The losses, from the PMS imports, according to the corporation, could not be classified as subsidy since it was not appropriated for by the National Assembly.

The corporation’s operations report for 2017 showed that it spent over N144.53 billion, translating to an average of N366 million per day as under recoveries on the PMS that year. The under recovery amount represented 16.85 per cent of the N857.36 billion remitted to the Federation account in the whole of 2017.

Between January and November 2018, the NNPC documents presented by the corporation to the Federation Account Allocation Committee (FAAC), showed that a total N623.16bn was incurred as under-recovery in 11 months.

For several months in 2018, FAAC meetings were deadlocked over low revenue remittances by the NNPC but sources in the corporation said the cost borne by the corporation in the course of petrol importation was a major contributor to NNPCs dwindling remittance to FAAC.

The NNPC said in 2018 it initiated the move to raise a revolving fund of $1.05billion, since the corporation was, and still is, the sole importer and supplier of white products in the country.

The fund, dubbed the National Fuel Support Fund, had been jointly managed by the NNPC, the Central Bank of Nigeria (CBN), the Federal Ministry of Finance, the Petroleum Products Pricing Regulatory Agency (PPPRA), Office of the Accountant General of the Federation (OGF), the Department of Petroleum Resources (DPR) and the Petroleum Equalization Fund (PEF).

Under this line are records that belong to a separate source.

(** * oneseismic-api: the query engine, embedded in Rocq

    A shallow embedding of the parts of the seismic query engine that the
    specification talks about:

    - [Vds]   : [src/internal/vds/vds.cpp] (unit validation, slice, fence and
                horizon sampling on the C++ side);
    - [Capi]  : [src/internal/core/capi.cpp] (status codes, exception mapping,
                the [attribute] entry point);
    - [Cppapi]: the functions of [cppapi.cpp] that the C entry points call;
    - [Core]  : [src/internal/core/core.go] (the Go side: surfaces, buffers,
                worker pools, result assembly);
    - [Model] : the functions of [cppapi.cpp], which is not among the
                sources, after the specification;
    - [WellKnown] : a small cube and surfaces on it, to run the code on.

    Numbers.  A finite [float]/[double] is represented by the rational it
    denotes ([Q]); [==], [<], [<=] are the comparisons of [Q].  NaN and the
    infinities have no representation and rounding of [+] is not modelled.
    Go [int] and C [size_t] values are [nat] or [Z]; where the code multiplies
    a [size_t] the wrap-around at 2^64 is written out.

    Memory.  A Go [[]byte] / C [char*] buffer is a list of [memval]: either
    the zero byte or the k-th byte of a stored 32-bit float. *)

From Stdlib Require Import ZArith QArith Qround Qabs Qminmax Lia Lqa String Ascii List Permutation.
From stdpp Require Import base list strings.
(** ** A concrete tile *)

(** C8: for the thread tile M = 2, N = 2, K = 2, with the binary
    A = [[1,0],[0,1]], B = [[2,3],[4,5]] and C all zero, each stored in its
    fragment under whichever layout the operand has, the accumulate routine
    produces D = [[2,3],[4,5]]. *)
Theorem MmaGeneric_boolA_2x2x2 (LayoutA LayoutB LayoutC : Layout)
    (D A B C : loc) (st : RegState bool Z Z)
    (fa : list bool) (fb fc : list Z) :
  regsA st !! A = Some fa → regsB st !! B = Some fb →
  regsC st !! C = Some fc →
  holds LayoutA 2 2 fa (of_rows [[true; false]; [false; true]]) →
  holds LayoutB 2 2 fb (of_rows [[2; 3]; [4; 5]]%Z) →
  holds LayoutC 2 2 fc (of_rows [[0; 0]; [0; 0]]%Z) →
  ∃ fd,
    MmaGeneric_boolA_call Z.add (MkGemmShape 2 2 2) LayoutA LayoutB LayoutC
      D A B C st
    = Some (put_C D fd st)
    ∧ holds LayoutC 2 2 fd (of_rows [[2; 3]; [4; 5]]%Z).
Proof.
  intros HA HB HC Ha Hb Hc.
  destruct (MmaGeneric_call_spec (arch_Mma_boolA Z.add) (MkGemmShape 2 2 2)
              LayoutA LayoutB LayoutC D A B C st fa fb fc _ _ _
              HA HB HC Ha Hb Hc) as (fd & Hcall & Hfd).
  exists fd. split; [done|].
  eapply holds_ext; [exact Hfd|]. intros m n Hm Hn. simpl in Hm, Hn.
  destruct m as [|[|m]]; [| |lia]; (destruct n as [|[|n]]; [| |lia]);
    reflexivity.
Qed.

(** ** Frame of the accumulate routine *)

Section Frame.
Context {ElementA ElementB ElementC : Type}.
Context `{!Inhabited ElementA, !Inhabited ElementB, !Inhabited ElementC}.
Variable mma_op : ElementA → ElementB → ElementC → ElementC.
Variable Shape : GemmShape.
Variables LayoutA LayoutB LayoutC : Layout.

(** C9, amended: on fragments of the tile's sizes the call returns; the
    only change to the register state is the fragment named by D, which
    afterwards has the size M*N of C; A and B are unchanged, every
    accumulator fragment other than D is unchanged, and C is unchanged
    whenever D is a different object from C. *)
Theorem MmaGeneric_call_frame (D A B C : loc)
    (st : RegState ElementA ElementB ElementC)
    (fa : list ElementA) (fb : list ElementB) (fc : list ElementC) :
  regsA st !! A = Some fa → regsB st !! B = Some fb →
  regsC st !! C = Some fc →
  length fa = kMK Shape → length fb = kKN Shape →
  length fc = kMN Shape →
  ∃ st' fd,
    MmaGeneric_call mma_op Shape LayoutA LayoutB LayoutC D A B C st
    = Some st'
    ∧ regsA st' = regsA st
    ∧ regsB st' = regsB st
    ∧ regsC st' = <[D := fd]> (regsC st)
    ∧ length fd = kMN Shape
    ∧ length fd = length fc
    ∧ (∀ l, l ≠ D → regsC st' !! l = regsC st !! l)
    ∧ (D ≠ C → regsC st' !! C = Some fc).
Proof.
  intros HA HB HC Hla Hlb Hlc.
  destruct (MmaGeneric_call_spec mma_op Shape LayoutA LayoutB LayoutC
              D A B C st fa fb fc
              (entry LayoutA (kM Shape) (kK Shape) fa)
              (entry LayoutB (kK Shape) (kN Shape) fb)
              (entry LayoutC (kM Shape) (kN Shape) fc))
    as (fd & Hcall & Hfd); [done|done|done|by apply holds_entry..|].
  apply holds_length in Hfd.
  exists (put_C D fd st), fd. simpl.
  split_and!; try done.
  - by rewrite Hlc.
  - intros l Hl. by apply lookup_insert_ne.
  - intros HDC. by rewrite lookup_insert_ne.
Qed.
End Frame.

(** ** Warp level *)

(** C6: [transform] copies: when A and B name fragments, it returns, and
    afterwards dst_A holds the fragment of A and dst_B the fragment of B,
    element for element; A and B still hold what they held, and no other
    fragment is touched. *)
Theorem transform_identity {EA EB EC : Type} (dst_A dst_B A B : loc)
    (st : RegState EA EB EC) (fa : list EA) (fb : list EB) :
  regsA st !! A = Some fa → regsB st !! B = Some fb →
  ∃ st',
    transform dst_A dst_B A B st = Some st'
    ∧ regsA st' !! dst_A = Some fa
    ∧ regsB st' !! dst_B = Some fb
    ∧ regsA st' !! A = Some fa
    ∧ regsB st' !! B = Some fb
    ∧ (∀ l, l ≠ dst_A → regsA st' !! l = regsA st !! l)
    ∧ (∀ l, l ≠ dst_B → regsB st' !! l = regsB st !! l)
    ∧ regsC st' = regsC st.
Proof.
  intros HA HB. unfold transform. rewrite HA. simpl. rewrite HB. simpl.
  eexists. split; [done|]. simpl.
  split_and!.
  - apply lookup_insert_eq.
  - apply lookup_insert_eq.
  - destruct (decide (dst_A = A)) as [->|Hne].
    + apply lookup_insert_eq.
    + by rewrite lookup_insert_ne.
  - destruct (decide (dst_B = B)) as [->|Hne].
    + apply lookup_insert_eq.
    + by rewrite lookup_insert_ne.
  - intros l Hl. by apply lookup_insert_ne.
  - intros l Hl. by apply lookup_insert_ne.
  - done.
Qed.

This year, the federal government has earmarked in the 2019 budget N305 billion equivalent to $1 billion for under-recovery by the NNPC, an amount which is higher than what the government plans to spend on critical capital projects for education (N47.29bn), health (N50.15bn), water resources (N73.58bn) and agriculture (N80.29) put together in 2019.

While the debate continued, the NNPC at the weekend reaffirmed its readiness to ensure adequate supply of petroleum products in all the nooks and crannies of the country.

The Group Managing Director of the NNPC, Dr. Maikanti Baru, who gave this commitment during the conferment on him of the Distinguished Merit Award by the Association of Business Managers and Administrators of Nigeria in Abuja at the weekend, said the corporation currently had 1.7 billion litres of petrol in stock, equivalent to 35 days sufficiency without adding a drop.

A statement by spokesman of the NNPC, Mr. Ndu Ughamadu, said plans were afoot to increase it to 2.4 billion litres by the end of the month.